“Well I wish we were landed,” grumbled Hockley, who sat under the hood of the canoe, taking it easy. “I am tired of this everlasting water. There is a sameness that is perfectly sickening.”

“That’s because you don’t enjoy the beauties of nature,” returned Darry, with a grin. “You haven’t the poetic temperament, so to speak.”

“You needn’t poke fun at me,” growled the lank youth, with a scowl. “I say there is sameness, and there is. It’s been nothing but water and trees ever since we started.”

“If I were you, Hockley, I’d get out and wade back,” put in Frank. “I can’t imagine what made you come.”

“I came to have a good time, but it’s no good time drifting in a canoe like this,” was the surly response. “If we were ashore—”

“We’ll soon be ashore,” interrupted Mark. “There is the bluff, just around the bend. Cubara is right, it’s an ideal spot for camping out.”

“If there isn’t a puma there waiting to chew us up,” added Frank, but the smile on his face showed that he was not particularly afraid.

The canoe was run in among the bushes lining the bank below the bluff, and leaping ashore the Indian pulled the craft well out of the water. Then one after another leaped to the dry ground beyond.

“Leave the baggage where it is for the present,” said the professor. “I want to take a look around before I decide to pitch camp. There may be some objection which Cubara has overlooked.”

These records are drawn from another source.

(* ===== verification/Crc32.v ===== *)
(** * The CRC of BaseLib (CalculateCrc32 in MdePkg/Library/BaseLib/CheckSum.c)

    The reference is the shift register of ITU-T V.42, which takes the message
    bit by bit, least significant bit first.  One table entry is eight steps of
    the register; a message of up to 32 bits can be added to the register at once,
    which gives the errors the CRC detects. *)
From S2P Require Import Prelude CBase Math64 Math64Spec BitField BitFieldSpec BitCount CheckSum CheckSumSpec.
Local Open Scope Z_scope.

(** ** The register *)

Definition crc_poly : Z := 0xEDB88320.

Definition crc_shift (s : Z) : Z :=
  if Z.testbit s 0 then Z.lxor (Z.shiftr s 1) crc_poly else Z.shiftr s 1.

Definition crc_step (s : Z) (b : bool) : Z := crc_shift (Z.lxor s (Z.b2z b)).

Definition crc_run (s : Z) (bits : list bool) : Z := foldl crc_step s bits.

(** The bits of a byte and of a buffer, least significant first. *)
Definition byte_bits (b : Z) : list bool := Z.testbit b <$> seqZ 0 8.
Definition buffer_bits (l : list Z) : list bool := l ≫= byte_bits.

Definition crc32 (l : list Z) : Z := Z.lxor (crc_run 0xffffffff (buffer_bits l)) 0xffffffff.

(** ** The register is linear and injective *)

Definition reg (s : Z) : Prop := 0 ≤ s < 2 ^ 32.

But there was none, and soon they had everything ashore and up to the edge of the bluff, which arose from the surrounding jungle to a height of thirty feet. To one side of the bluff was a series of rough rocks leading down to the river and on the other was a beautiful waterfall coming from a mountain a mile or more to the eastward. On the other side of the Orinoco the virgin forests stretched for miles.